ETF flows: selling pressure persists
The 90-day rolling average of U.S. spot Bitcoin ETF net flows sits near -$2.18 billion. In the past two years this metric has been negative only twice: March–May 2025 and again since Dec. 11, 2025. Sustained negative flows mean more money is leaving ETFs than entering, which reduces buying pressure and makes sustained upward price moves harder. A shift back above zero, with consistent inflows, would likely indicate renewed institutional participation and improved liquidity—conditions that have historically supported stronger BTC performance.
Whale accumulation versus trend
Data from CryptoQuant on the one-year change in holdings by large addresses (1,000–10,000 BTC) and its 365-day moving average shows a useful signal: when the raw one-year change crosses above its 365-day SMA, whales are absorbing supply faster than their longer-term trend. Those large addresses added more than 200,000 BTC from June to November 2023 while BTC traded between $25,000 and $30,000; that accumulation pattern preceded the 2023–24 rally. If the one-year change again moves sustainably above its 365-day average, it would suggest renewed large-scale absorption and a potentially bullish backdrop.
Hash rate and infrastructure commitment
Bitcoin’s 30-day mean hash rate is around 0.99 ZH/s after peaking at about 1.10 ZH/s in November 2025. Both hash rate and price have eased in recent weeks. When hash rate rises during price consolidation, it often reflects miners expanding hardware and energy capacity independent of near-term gains. A sustained increase in hash rate while price remains flat can indicate growing miner confidence and long-term commitment. For that to translate into a healthier market, however, miner economics must improve: a stable or higher hash price and reduced miner sell pressure would confirm that rising computational power is backed by better revenue conditions rather than shrinking margins.
Corporate treasuries: concentration and cooling additions
According to bitcointreasuries.net, public-company treasuries added about 43,200 BTC in January, with Strategy (MicroStrategy) accounting for roughly 40,150 BTC of that total. But Strategy’s accumulation has slowed since late 2024; monthly additions peaked near 148,000 BTC in November 2024 and 87,000 BTC in July 2025. Recent monthly increases are much smaller—the last 30-day gain equals only about 0.1% growth relative to the roughly 1.13 million BTC held by public companies. That suggests stability and position maintenance rather than accelerating corporate demand. Broader, faster treasury inflows would absorb supply more effectively; slower corporate additions imply companies are largely holding existing positions instead of driving fresh buying.
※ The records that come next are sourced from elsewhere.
(* ===== verification/ProjectorRun.v ===== *)
(** Runs of the projection worker: no outcome of a run loses a catalog change, and a run over an
    engine that does not fail, with enough budget, converges. *)
From stdpp Require Import base strings numbers gmap list sorting.
From S2P Require Import Prelude Ids Models GraphDomain GraphTables Fixtures GraphPath GraphMutate.
From S2P Require Import GraphProjection GraphStore GraphOutbox GraphRefresh GraphInvariant.
From S2P Require Import GraphPreserve GraphReach GraphSync GraphConverge.
From S2P Require Import Text Catalog CatalogSpec CatalogFixtures Projector ProjectorSpec.

Section runs.
Context `{TV : Tantivy} `{T : TextEnv} `{!StoreLaws E} `{!TextLaws T} `{TL : !TantivyLaws}.
Implicit Types (g : db) (idx : index) (w : world).

(** Engine calls that succeed. *)
Record reliable : Prop := {
  rel_create : ∃ i, index_create = Ok i;
  rel_writer i heap : ∃ wr, index_writer i heap = Ok wr;
  rel_add d wr : ∃ wr', add_document d wr = Ok wr';
  rel_commit wr : ∃ i, writer_commit wr = Ok i;
  rel_merge i : (wait_merging i).2 = None }.

(** Every desired row describes the graph. *)
Definition all_synced g : Prop := ∀ d r, documents g !! d = Some r → synced g d.

Lemma all_synced_readable g : store_wf g → all_synced g → readable g.
Proof. intros Hwf Hs d r Hd. by eapply synced_reads; [|exact Hd|eapply Hs]. Qed.

(** ** Nothing fails *)

Lemma W_bind_Ok {A B} (m : W A) (f : A → W B) w a w1 :
  m w = (Ok a, w1) → (m ≫= f) w = f a w1.
Proof. unfold mbind, W_bind. by intros ->. Qed.

Lemma w_lift_Ok {A B} (x : result ProjectionWorkerError A) a (f : A → W B) w :
  x = Ok a → (w_lift x ≫= f) w = f a w.
Proof. by intros ->. Qed.

Lemma apply_all_total ms wr :
  reliable → Forall (λ m, canonical_mutation (sm_mutation m)) ms → ∃ wr', apply_all ms wr = Ok wr'.
Proof.
  intros Hrel Hms. revert wr. induction Hms as [|m ms Hm _ IH]; intros wr; [by exists wr|].
  assert (∃ wr1, writer_apply (sm_mutation m) wr = Ok wr1) as [wr1 H1].
  { destruct (sm_mutation m) as [doc|id v]; simpl; [|by eexists]. destruct Hm as [Hid _].
    assert (check_identity doc = Ok tt) as -> by (by apply check_identity_Ok).
    destruct (rel_add Hrel (index_document doc) (writer_delete (ci_document_id (cd_identity doc)) wr))
      as [wr1 Hadd]. exists wr1. unfold mbind, result_bind. by rewrite Hadd. }
  destruct (IH wr1) as [wr' H2]. exists wr'. simpl. rewrite H1. simpl. exact H2.
Qed.

Lemma add_all_total g l docs wr :
  reliable → Forall2 (reads g) l docs → ∃ wr', add_all docs wr = Ok wr'.
Proof.
  intros Hrel Hf. revert wr. induction Hf as [|x doc l docs Hr _ IH]; intros wr; [by exists wr|].
  destruct (rel_add Hrel (index_document doc) wr) as [wr1 Hadd].
  destruct (IH wr1) as [wr' H2]. exists wr'. simpl. unfold add_current.
  destruct (reads_identity _ _ _ Hr) as [H1 H1'].
  assert (check_identity doc = Ok tt) as -> by (apply check_identity_Ok; congruence).
  unfold mbind, result_bind. rewrite Hadd. exact H2.
Qed.

Lemma rebuild_pages_total g n fuel after wr :
  reliable → readable g → (0 < n)%Z → length (documents_after g after) < fuel →
  ∃ wr', rebuild_pages fuel n g after wr = Ok wr'.
Proof.
  intros Hrel Hread Hn. revert after wr. induction fuel as [|fuel IH]; intros after wr Hlen; [lia|].
  simpl. destruct (desired_page_reads g after n Hread) as (docs & Hpage & Hf). rewrite Hpage.
  pose proof (Forall2_length _ _ _ Hf) as Hl. unfold mbind, result_bind. simpl.
  destruct docs as [|doc docs]; [by eexists|]. set (ds := doc :: docs) in *.
  destruct (add_all_total g _ ds wr Hrel Hf) as [wr1 Hadd]. rewrite Hadd. cbn [map_err].
  destruct (Z.of_nat (length ds) <? n)%Z; [by eexists|].
  destruct (last (limit n (documents_after g after))) as [x|] eqn:Hlast.
  2:{ apply last_None in Hlast. rewrite Hlast in Hl. done. }
  rewrite (page_cursor g _ ds x Hf Hlast). apply IH.
  rewrite (documents_after_split g after n x Hlast), length_app in Hlen. simpl in Hl. lia.
Qed.

Lemma commit_and_wait_total generation wr w :
  reliable → ∃ w', commit_and_wait generation wr w = (Ok tt, w') ∧ w_graph w' = w_graph w.
Proof.
  intros Hrel. unfold commit_and_wait, mbind, W_bind, commit_writer, wait_merging_threads.
  destruct (rel_commit Hrel wr) as [i ->]. pose proof (rel_merge Hrel i) as Hm.
  destruct (wait_merging i) as [i2 o]. simpl in Hm. subst o. by eexists.
Qed.

Lemma run_batch_total o g0 w row i lim batch :
  reliable → worker_inv g0 w → active_row w row →
  catalog_open (w_generations w !! k_index_generation row) = Ok i →
  read_outbox (w_graph w) (Some (k_last_sequence row)) lim = Ok batch → (0 < lim)%Z →
  mb_mutations batch ≠ [] →
  ∃ w', run_batch o (k_index_generation row) batch w = (Ok tt, w').
Proof.
  intros Hrel (Hwf & _ & Hok) Hrow Hopen Hread Hlim Hne. pose proof (proj1 Hwf) as Hgwf.
  destruct (Hok row i Hrow Hopen) as (idx & _ & Htr).
  destruct (gw_consumer _ Hgwf _ _ Hrow) as [_ Hgen].
  destruct (round_progress (w_graph w) consumer_id row idx lim (k_index_generation row) Hwf Hrow Htr
    Hlim Hgen) as (b & Hb & Hcan & Hres). rewrite Hread in Hb. injection Hb as <-.
  destruct (last_sequence batch) as [q|] eqn:Hq.
  2:{ unfold last_sequence in Hq. destruct (last (mb_mutations batch)) eqn:Hl; [done|].
      by apply last_None in Hl. }
  destruct Hres as (Hval & g2 & Hack & _). unfold run_batch. rewrite Hval. cbn [map_err].
  rewrite (w_lift_Ok _ tt) by done. erewrite W_bind_Ok.
  2:{ unfold open_generation. rewrite Hopen. cbn [map_err]. reflexivity. }
  destruct (rel_writer Hrel i (po_writer_heap_bytes o)) as [wr Hw].
  rewrite (w_lift_Ok _ wr) by (unfold catalog_writer; by rewrite Hw).
  destruct (apply_all_total (mb_mutations batch) wr Hrel Hcan) as [wr' Hw'].
  rewrite (w_lift_Ok _ wr') by (by rewrite Hw').
  destruct (commit_and_wait_total (k_index_generation row) wr' w Hrel) as (w1 & Hcm & Hg).
  rewrite (W_bind_Ok _ _ _ _ _ Hcm), (w_lift_Ok _ q) by (by rewrite Hq).
  unfold graph_write. rewrite Hg, Hack. by eexists.
Qed.

Lemma rebuild_total o w minimum :
  reliable → store_wf (w_graph w) → readable (w_graph w) → (0 < po_rebuild_page_size o)%Z →
  (0 ≤ minimum)%Z → (minimum + Z.of_nat (size (w_generations w)) ≤ i64_max)%Z →
  ∃ n w', rebuild o minimum w = (Ok (RebuiltGeneration, n), w').
Proof.
  intros Hrel [Hwf _] Hread Hpage Hmin Hmax. unfold rebuild.
  rewrite (W_bind_Ok _ _ _ w w) by done.
  destruct (next_unused_generation_total (w_generations w) minimum) as [n Hn];
    [unfold i64_max, u64_max in *; lia|].
  rewrite (w_lift_Ok _ n) by (by rewrite Hn).
  apply next_unused_Some in Hn as (Hnone & Hn1 & Hn2); [|unfold i64_max, u64_max in *; lia].
  destruct (rel_create Hrel) as [i Hi].
  erewrite (W_bind_Ok (create_generation n)).
  2:{ unfold create_generation. rewrite Hnone. cbn [catalog_create]. rewrite Hi. reflexivity. }
  destruct (rel_writer Hrel i (po_writer_heap_bytes o)) as [wr Hw].
  rewrite (w_lift_Ok _ wr) by (unfold catalog_writer; by rewrite Hw).
  set (w1 := MkWorld _ _). rewrite (W_bind_Ok _ _ w1 w1 w1) by done.
  destruct (rebuild_pages_total (w_graph w) (po_rebuild_page_size o)
    (S (size (documents (w_graph w)))) None wr Hrel Hread Hpage) as [wr' Hw'].
  { pose proof (documents_after_size (w_graph w) None). lia. }
  rewrite (w_lift_Ok _ wr') by exact Hw'.
  destruct (commit_and_wait_total n wr' w1 Hrel) as (w2 & Hcm & Hg).
  rewrite (W_bind_Ok _ _ _ _ _ Hcm). change (w_graph w1) with (w_graph w) in Hg.
  erewrite (W_bind_Ok (graph_read _)).
  2:{ unfold graph_read. rewrite Hg, latest_outbox_sequence_eq by done. reflexivity. }
  erewrite (W_bind_Ok (graph_write _)).
  2:{ unfold graph_write. pose proof (gw_high_water _ Hwf).
      rewrite Hg, acknowledge_ok; [reflexivity|done| |lia|lia].
      intros row Hrow. by destruct (gw_consumer _ Hwf _ _ Hrow) as [[_ ?] _]. }
  by do 2 eexists.
Qed.

Definition checkpoint_generation w : Z :=
  default 0%Z (k_index_generation <$> consumers (w_graph w) !! consumer_id).

Lemma recover_total o w :
  reliable → store_wf (w_graph w) → active_opens w ∨ readable (w_graph w) →
  (0 < po_rebuild_page_size o)%Z →
  (checkpoint_generation w + Z.of_nat (size (w_generations w)) < i64_max)%Z →
  ∃ kind n w', recover o w = (Ok (kind, n), w').
Proof.
  intros Hrel Hwf Hcan Hpage Hmax. pose proof (proj1 Hwf) as Hgwf. unfold recover.
  erewrite (W_bind_Ok (graph_read _)).
  2:{ unfold graph_read. rewrite projector_checkpoint_ok by done. reflexivity. }
  unfold checkpoint_generation in Hmax. unfold active_opens, active_row in Hcan.
  destruct (consumers (w_graph w) !! consumer_id) as [row|] eqn:Hrow; simpl in *.
  - destruct (gw_consumer _ Hgwf _ _ Hrow) as [_ Hgen].
    rewrite (W_bind_Ok _ _ _ w w) by done.
    destruct (catalog_open (w_generations w !! k_index_generation row)) as [i|e] eqn:Hopen;
      [by do 3 eexists|].
    destruct Hcan as [(row' & i & [= <-] & ?)|Hread]; [congruence|].
    unfold saturating_add. rewrite Z.min_r by (unfold u64_max, i64_max in *; lia).
    destruct (rebuild_total o w (k_index_generation row + 1) Hrel Hwf Hread Hpage) as (n & w' & Hr);
      [lia|lia|]. by do 3 eexists.
  - destruct Hcan as [(row' & i & [=] & _)|Hread].
    destruct (rebuild_total o w 1 Hrel Hwf Hread Hpage) as (n & w' & Hr); [lia|lia|].
    by do 3 eexists.
Qed.

(** The outbox holds what follows a position, up to the high-water mark. *)
Definition log_reaches g (pos : Z) : Prop :=
  (pos < high_water g)%Z → is_Some (outbox g !! (pos + 1)%Z).

Lemma log_reaches_end g pos : log_reaches g pos → outbox_after g pos = [] → (high_water g ≤ pos)%Z.
Proof.
  intros Hr Hnil. destruct (decide (pos < high_water g)%Z) as [Hlt|]; [|lia].
  destruct (Hr Hlt) as [r Hin].
  assert ((pos + 1, r)%Z ∈ outbox_after g pos) as Hbad by (apply elem_of_outbox_after; split; [done|lia]).
  rewrite Hnil in Hbad. by apply not_elem_of_nil in Hbad.
Qed.

Lemma log_reaches_row g pos : graph_wf g → is_Some (outbox g !! pos) → log_reaches g pos.
Proof. intros Hwf [r Hr] Hlt. eapply (gw_outbox_gapless _ Hwf); [exact Hr|lia]. Qed.

Context (elapsed : Z → Z).

Lemma run_loop_converges o g0 fuel batches applied w row i :
  reliable → (∀ b, elapsed b < po_maximum_run_time o)%Z → (0 < po_maximum_batch_mutations o)%Z →
  worker_inv g0 w → active_row w row →
  catalog_open (w_generations w !! k_index_generation row) = Ok i →
  length (outbox_after (w_graph w) (k_last_sequence row)) ≤ fuel →
  log_reaches (w_graph w) (k_last_sequence row) →
  ∃ x w' row', run_loop elapsed o (k_index_generation row) fuel batches applied w = (Ok x, w')
    ∧ active_row w' row' ∧ outbox_after (w_graph w') (k_last_sequence row') = []
    ∧ log_reaches (w_graph w') (k_last_sequence row').
Proof.
  intros Hrel Htime Hlim. revert batches applied w row i.
  induction fuel as [|fuel IH]; intros batches applied w row i Hinv Hrow Hopen Hlen Hlog.
  { exists (batches, applied), w, row. split_and!; try done. by apply nil_length_inv, Nat.le_0_r. }
  simpl. rewrite (proj2 (Z.leb_gt _ _)) by apply Htime.
  pose proof Hinv as (Hwf & _ & _). pose proof (proj1 Hwf) as Hgwf.
  rewrite (W_bind_Ok _ _ _ _ _ (active_checkpoint_ok w row _ Hgwf Hrow)). simpl.
  destruct (gw_consumer _ Hgwf _ _ Hrow) as [Hlast _]. pose proof (gw_high_water _ Hgwf) as Hhw.
  destruct (read_outbox_ok (w_graph w) (k_last_sequence row) (po_maximum_batch_mutations o) Hgwf)
    as (ms & Hread & Hseq & _ & _); [lia|].
  erewrite (W_bind_Ok (graph_read _)).
  2:{ unfold graph_read. rewrite Hread. reflexivity. }
  simpl. destruct ms as [|m ms].
  - exists (batches, applied), w, row. split_and!; try done.
    destruct (outbox_after (w_graph w) (k_last_sequence row)); [done|]. unfold limit in Hseq.
    destruct (Z.to_nat (po_maximum_batch_mutations o)) eqn:?; [lia|done].
  - set (b := MkMutationBatch (m :: ms)) in *.
    destruct (run_batch_total o g0 w row i _ b Hrel Hinv Hrow Hopen Hread Hlim) as [w1 Hbatch]; [done|].
    rewrite (W_bind_Ok _ _ _ _ _ Hbatch).
    destruct (run_batch_inv _ _ _ _ _ _ _ _ Hinv Hrow Hread Hlim Hbatch) as [Hinv1 Hres].
    destruct (Hres tt eq_refl) as (row1 & i1 & Hrow1 & Hgen1 & Hopen1 & Hless & Hin).
    rewrite <-Hgen1 in *. eapply IH; [done|done|done|lia|]. apply log_reaches_row; [|done].
    apply Hinv1.
Qed.

(** Mutations the worker still has to read. *)
Definition unread w : nat :=
  match consumers (w_graph w) !! consumer_id with
  | Some row => length (outbox_after (w_graph w) (k_last_sequence row))
  | None => 0
  end.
Putting the pieces together
These indicators paint a mixed picture. Negative ETF flows and muted corporate buying weigh on near-term demand, while whale accumulation crossovers and miner infrastructure expansion could signal deeper, longer-term conviction if they persist. Monitoring ETF and treasury flows, large-holder behavior, hash rate trajectory and miner economics will help determine whether current consolidation is a prelude to renewed accumulation or the start of a deeper corrective phase.